## Problem details
The data below is to be set down exactly.

[Records from a data collection]

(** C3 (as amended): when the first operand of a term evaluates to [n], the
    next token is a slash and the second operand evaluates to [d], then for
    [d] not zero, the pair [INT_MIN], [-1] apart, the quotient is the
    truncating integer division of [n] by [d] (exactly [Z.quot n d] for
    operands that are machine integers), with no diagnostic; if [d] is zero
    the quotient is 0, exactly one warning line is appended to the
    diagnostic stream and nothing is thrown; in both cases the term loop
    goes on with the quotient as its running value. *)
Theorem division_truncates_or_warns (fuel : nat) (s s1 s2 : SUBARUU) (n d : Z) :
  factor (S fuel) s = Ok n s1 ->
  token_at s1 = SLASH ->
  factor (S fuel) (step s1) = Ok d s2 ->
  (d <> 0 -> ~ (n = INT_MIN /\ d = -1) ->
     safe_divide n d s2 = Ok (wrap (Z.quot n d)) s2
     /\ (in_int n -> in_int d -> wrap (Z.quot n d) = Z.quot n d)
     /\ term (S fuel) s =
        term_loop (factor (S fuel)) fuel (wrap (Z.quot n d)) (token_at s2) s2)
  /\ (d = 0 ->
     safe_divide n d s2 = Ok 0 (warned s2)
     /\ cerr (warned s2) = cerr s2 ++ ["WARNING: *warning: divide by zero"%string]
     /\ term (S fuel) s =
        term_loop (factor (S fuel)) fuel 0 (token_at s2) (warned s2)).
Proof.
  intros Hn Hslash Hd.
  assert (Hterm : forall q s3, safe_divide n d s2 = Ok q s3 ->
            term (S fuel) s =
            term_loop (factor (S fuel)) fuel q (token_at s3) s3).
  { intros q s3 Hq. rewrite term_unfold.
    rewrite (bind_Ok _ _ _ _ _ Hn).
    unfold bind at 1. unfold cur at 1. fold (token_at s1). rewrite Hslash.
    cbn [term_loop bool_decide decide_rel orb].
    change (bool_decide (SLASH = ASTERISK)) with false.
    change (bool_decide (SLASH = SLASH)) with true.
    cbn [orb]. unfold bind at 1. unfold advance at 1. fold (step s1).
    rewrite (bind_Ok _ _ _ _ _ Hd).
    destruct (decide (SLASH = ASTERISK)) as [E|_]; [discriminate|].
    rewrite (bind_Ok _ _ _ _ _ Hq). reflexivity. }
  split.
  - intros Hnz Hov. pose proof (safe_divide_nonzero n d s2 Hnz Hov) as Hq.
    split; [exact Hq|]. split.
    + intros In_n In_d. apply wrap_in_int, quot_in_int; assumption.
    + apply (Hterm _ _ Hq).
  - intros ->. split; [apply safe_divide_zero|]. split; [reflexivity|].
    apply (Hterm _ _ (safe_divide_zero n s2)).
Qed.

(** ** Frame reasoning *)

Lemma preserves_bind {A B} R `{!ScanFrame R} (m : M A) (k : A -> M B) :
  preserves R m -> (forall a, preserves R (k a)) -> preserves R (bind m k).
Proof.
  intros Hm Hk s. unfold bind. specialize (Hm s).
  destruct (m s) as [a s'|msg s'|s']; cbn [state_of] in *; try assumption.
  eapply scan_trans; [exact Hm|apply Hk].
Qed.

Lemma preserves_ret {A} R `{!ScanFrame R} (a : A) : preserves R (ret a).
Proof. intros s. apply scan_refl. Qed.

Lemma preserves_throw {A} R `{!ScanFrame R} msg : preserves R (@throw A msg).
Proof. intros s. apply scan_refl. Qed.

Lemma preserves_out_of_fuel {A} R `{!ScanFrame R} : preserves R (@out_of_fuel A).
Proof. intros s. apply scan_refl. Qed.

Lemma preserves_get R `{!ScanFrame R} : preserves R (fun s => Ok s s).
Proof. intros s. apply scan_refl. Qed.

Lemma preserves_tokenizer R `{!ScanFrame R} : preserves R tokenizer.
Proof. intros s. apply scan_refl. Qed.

## Task response
(** C3 (as amended): when the first operand of a term evaluates to [n], the
    next token is a slash and the second operand evaluates to [d], then for
    [d] not zero, the pair [INT_MIN], [-1] apart, the quotient is the
    truncating integer division of [n] by [d] (exactly [Z.quot n d] for
    operands that are machine integers), with no diagnostic; if [d] is zero
    the quotient is 0, exactly one warning line is appended to the
    diagnostic stream and nothing is thrown; in both cases the term loop
    goes on with the quotient as its running value. *)
Theorem division_truncates_or_warns (fuel : nat) (s s1 s2 : SUBARUU) (n d : Z) :
  factor (S fuel) s = Ok n s1 ->
  token_at s1 = SLASH ->
  factor (S fuel) (step s1) = Ok d s2 ->
  (d <> 0 -> ~ (n = INT_MIN /\ d = -1) ->
     safe_divide n d s2 = Ok (wrap (Z.quot n d)) s2
     /\ (in_int n -> in_int d -> wrap (Z.quot n d) = Z.quot n d)
     /\ term (S fuel) s =
        term_loop (factor (S fuel)) fuel (wrap (Z.quot n d)) (token_at s2) s2)
  /\ (d = 0 ->
     safe_divide n d s2 = Ok 0 (warned s2)
     /\ cerr (warned s2) = cerr s2 ++ ["WARNING: *warning: divide by zero"%string]
     /\ term (S fuel) s =
        term_loop (factor (S fuel)) fuel 0 (token_at s2) (warned s2)).
Proof.
  intros Hn Hslash Hd.
  assert (Hterm : forall q s3, safe_divide n d s2 = Ok q s3 ->
            term (S fuel) s =
            term_loop (factor (S fuel)) fuel q (token_at s3) s3).
  { intros q s3 Hq. rewrite term_unfold.
    rewrite (bind_Ok _ _ _ _ _ Hn).
    unfold bind at 1. unfold cur at 1. fold (token_at s1). rewrite Hslash.
    cbn [term_loop bool_decide decide_rel orb].
    change (bool_decide (SLASH = ASTERISK)) with false.
    change (bool_decide (SLASH = SLASH)) with true.
    cbn [orb]. unfold bind at 1. unfold advance at 1. fold (step s1).
    rewrite (bind_Ok _ _ _ _ _ Hd).
    destruct (decide (SLASH = ASTERISK)) as [E|_]; [discriminate|].
    rewrite (bind_Ok _ _ _ _ _ Hq). reflexivity. }
  split.
  - intros Hnz Hov. pose proof (safe_divide_nonzero n d s2 Hnz Hov) as Hq.
    split; [exact Hq|]. split.
    + intros In_n In_d. apply wrap_in_int, quot_in_int; assumption.
    + apply (Hterm _ _ Hq).
  - intros ->. split; [apply safe_divide_zero|]. split; [reflexivity|].
    apply (Hterm _ _ (safe_divide_zero n s2)).
Qed.

(** ** Frame reasoning *)

Lemma preserves_bind {A B} R `{!ScanFrame R} (m : M A) (k : A -> M B) :
  preserves R m -> (forall a, preserves R (k a)) -> preserves R (bind m k).
Proof.
  intros Hm Hk s. unfold bind. specialize (Hm s).
  destruct (m s) as [a s'|msg s'|s']; cbn [state_of] in *; try assumption.
  eapply scan_trans; [exact Hm|apply Hk].
Qed.

Lemma preserves_ret {A} R `{!ScanFrame R} (a : A) : preserves R (ret a).
Proof. intros s. apply scan_refl. Qed.

Lemma preserves_throw {A} R `{!ScanFrame R} msg : preserves R (@throw A msg).
Proof. intros s. apply scan_refl. Qed.

Lemma preserves_out_of_fuel {A} R `{!ScanFrame R} : preserves R (@out_of_fuel A).
Proof. intros s. apply scan_refl. Qed.

Lemma preserves_get R `{!ScanFrame R} : preserves R (fun s => Ok s s).
Proof. intros s. apply scan_refl. Qed.

Lemma preserves_tokenizer R `{!ScanFrame R} : preserves R tokenizer.
Proof. intros s. apply scan_refl. Qed.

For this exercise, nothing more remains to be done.